Data shown –

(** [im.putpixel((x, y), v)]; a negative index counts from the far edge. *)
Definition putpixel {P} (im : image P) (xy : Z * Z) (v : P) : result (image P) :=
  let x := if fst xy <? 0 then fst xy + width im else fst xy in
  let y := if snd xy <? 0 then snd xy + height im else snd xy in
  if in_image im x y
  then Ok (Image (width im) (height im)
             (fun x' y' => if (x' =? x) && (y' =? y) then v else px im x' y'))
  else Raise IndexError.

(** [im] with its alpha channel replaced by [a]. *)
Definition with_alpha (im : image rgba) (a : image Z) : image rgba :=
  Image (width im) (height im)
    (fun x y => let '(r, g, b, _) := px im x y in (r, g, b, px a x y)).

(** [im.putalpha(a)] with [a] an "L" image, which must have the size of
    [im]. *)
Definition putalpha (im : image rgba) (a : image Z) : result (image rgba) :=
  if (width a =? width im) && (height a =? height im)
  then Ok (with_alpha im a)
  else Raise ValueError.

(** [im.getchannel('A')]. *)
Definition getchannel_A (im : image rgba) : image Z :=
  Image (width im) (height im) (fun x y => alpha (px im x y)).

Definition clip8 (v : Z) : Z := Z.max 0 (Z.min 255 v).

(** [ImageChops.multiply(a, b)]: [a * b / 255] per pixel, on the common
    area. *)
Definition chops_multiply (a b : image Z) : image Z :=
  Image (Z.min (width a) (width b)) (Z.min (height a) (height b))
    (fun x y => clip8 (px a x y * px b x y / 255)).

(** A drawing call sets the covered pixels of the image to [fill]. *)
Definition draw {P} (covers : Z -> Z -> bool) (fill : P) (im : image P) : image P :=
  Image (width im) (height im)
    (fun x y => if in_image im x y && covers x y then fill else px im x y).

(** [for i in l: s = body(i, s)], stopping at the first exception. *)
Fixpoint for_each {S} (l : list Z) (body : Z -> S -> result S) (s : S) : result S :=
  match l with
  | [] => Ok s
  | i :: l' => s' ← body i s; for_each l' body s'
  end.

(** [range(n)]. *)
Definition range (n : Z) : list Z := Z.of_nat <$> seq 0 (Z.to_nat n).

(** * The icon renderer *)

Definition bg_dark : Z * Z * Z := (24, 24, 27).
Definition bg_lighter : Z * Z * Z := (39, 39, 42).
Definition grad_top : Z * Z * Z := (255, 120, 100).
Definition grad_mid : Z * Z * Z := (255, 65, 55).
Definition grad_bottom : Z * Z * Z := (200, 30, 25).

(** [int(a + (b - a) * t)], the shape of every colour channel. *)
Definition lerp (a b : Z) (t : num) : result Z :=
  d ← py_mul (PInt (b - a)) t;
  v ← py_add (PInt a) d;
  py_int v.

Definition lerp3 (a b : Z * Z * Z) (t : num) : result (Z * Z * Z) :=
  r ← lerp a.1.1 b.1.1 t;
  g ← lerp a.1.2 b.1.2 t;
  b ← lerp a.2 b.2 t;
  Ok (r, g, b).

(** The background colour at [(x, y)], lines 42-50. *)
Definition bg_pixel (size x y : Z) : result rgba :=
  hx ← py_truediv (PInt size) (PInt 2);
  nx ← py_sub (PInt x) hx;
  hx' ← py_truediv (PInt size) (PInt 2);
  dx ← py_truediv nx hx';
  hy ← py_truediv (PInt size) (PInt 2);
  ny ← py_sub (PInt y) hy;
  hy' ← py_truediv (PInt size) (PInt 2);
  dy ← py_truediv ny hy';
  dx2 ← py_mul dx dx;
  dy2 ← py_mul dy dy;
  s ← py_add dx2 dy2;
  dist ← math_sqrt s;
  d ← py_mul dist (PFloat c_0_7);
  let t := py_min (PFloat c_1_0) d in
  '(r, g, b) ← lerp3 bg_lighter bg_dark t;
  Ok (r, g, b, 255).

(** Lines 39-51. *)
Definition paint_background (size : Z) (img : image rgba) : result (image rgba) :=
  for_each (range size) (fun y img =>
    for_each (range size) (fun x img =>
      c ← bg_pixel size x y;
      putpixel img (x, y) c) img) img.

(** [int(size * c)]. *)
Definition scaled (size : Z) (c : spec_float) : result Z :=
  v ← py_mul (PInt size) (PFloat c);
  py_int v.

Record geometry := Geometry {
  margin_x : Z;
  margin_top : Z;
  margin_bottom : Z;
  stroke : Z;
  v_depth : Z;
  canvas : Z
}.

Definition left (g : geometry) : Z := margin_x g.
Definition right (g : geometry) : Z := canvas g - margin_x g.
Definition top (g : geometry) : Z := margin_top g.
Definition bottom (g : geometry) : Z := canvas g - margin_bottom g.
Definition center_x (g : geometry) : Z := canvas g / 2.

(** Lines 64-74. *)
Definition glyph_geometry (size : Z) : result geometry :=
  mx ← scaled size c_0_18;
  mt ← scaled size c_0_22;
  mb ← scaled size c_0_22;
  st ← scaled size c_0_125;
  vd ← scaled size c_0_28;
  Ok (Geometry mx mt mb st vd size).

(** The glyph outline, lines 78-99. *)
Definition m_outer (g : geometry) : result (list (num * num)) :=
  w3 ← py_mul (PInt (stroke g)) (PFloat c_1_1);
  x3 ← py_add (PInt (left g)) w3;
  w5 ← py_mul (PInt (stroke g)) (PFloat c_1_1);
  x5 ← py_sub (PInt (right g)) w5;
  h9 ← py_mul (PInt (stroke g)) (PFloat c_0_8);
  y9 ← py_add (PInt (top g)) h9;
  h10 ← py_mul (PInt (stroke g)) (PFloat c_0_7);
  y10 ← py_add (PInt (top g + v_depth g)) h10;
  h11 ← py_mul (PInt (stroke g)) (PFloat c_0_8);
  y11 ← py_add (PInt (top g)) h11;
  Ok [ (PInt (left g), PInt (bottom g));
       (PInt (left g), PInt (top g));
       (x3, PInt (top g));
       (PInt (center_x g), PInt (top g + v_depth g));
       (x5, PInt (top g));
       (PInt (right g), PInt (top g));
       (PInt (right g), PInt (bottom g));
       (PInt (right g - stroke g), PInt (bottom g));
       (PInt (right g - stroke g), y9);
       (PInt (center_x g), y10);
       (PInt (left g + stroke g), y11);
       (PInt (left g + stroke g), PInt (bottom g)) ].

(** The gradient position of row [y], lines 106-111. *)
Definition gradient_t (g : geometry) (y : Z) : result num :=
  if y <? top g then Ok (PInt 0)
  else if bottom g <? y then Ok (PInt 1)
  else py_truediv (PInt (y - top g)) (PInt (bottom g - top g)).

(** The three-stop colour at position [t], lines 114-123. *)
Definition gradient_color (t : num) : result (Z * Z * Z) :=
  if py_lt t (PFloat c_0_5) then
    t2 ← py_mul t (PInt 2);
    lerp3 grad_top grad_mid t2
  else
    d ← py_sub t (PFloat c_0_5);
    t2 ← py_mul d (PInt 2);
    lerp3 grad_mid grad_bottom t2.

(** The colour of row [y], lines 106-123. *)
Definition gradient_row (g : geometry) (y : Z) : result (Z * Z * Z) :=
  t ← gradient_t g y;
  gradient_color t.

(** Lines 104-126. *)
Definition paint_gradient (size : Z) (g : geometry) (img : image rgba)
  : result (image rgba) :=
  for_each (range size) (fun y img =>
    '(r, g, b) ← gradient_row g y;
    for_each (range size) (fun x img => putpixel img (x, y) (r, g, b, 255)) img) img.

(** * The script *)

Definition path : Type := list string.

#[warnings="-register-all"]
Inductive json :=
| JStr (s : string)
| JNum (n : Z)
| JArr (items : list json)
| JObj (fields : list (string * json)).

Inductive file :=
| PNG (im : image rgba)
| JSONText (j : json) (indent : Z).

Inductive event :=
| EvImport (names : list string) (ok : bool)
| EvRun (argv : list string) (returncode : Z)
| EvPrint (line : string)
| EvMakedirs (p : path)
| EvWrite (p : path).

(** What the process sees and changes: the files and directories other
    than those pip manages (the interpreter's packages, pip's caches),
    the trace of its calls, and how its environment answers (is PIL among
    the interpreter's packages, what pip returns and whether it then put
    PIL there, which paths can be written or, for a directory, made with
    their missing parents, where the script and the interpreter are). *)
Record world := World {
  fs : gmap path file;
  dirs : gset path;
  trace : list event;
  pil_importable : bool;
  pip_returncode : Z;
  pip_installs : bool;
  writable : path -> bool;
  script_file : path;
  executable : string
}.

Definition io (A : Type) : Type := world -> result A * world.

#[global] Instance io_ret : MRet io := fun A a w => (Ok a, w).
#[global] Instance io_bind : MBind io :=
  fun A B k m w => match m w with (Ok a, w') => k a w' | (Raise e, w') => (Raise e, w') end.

Goal of the exercise –
Up to and including the line containing "let x := if", please write out the listing exactly, starting from its first line.

Exercise response –
(** [im.putpixel((x, y), v)]; a negative index counts from the far edge. *)
Definition putpixel {P} (im : image P) (xy : Z * Z) (v : P) : result (image P) :=
  let x := if fst xy <? 0 then fst xy + width im else fst xy in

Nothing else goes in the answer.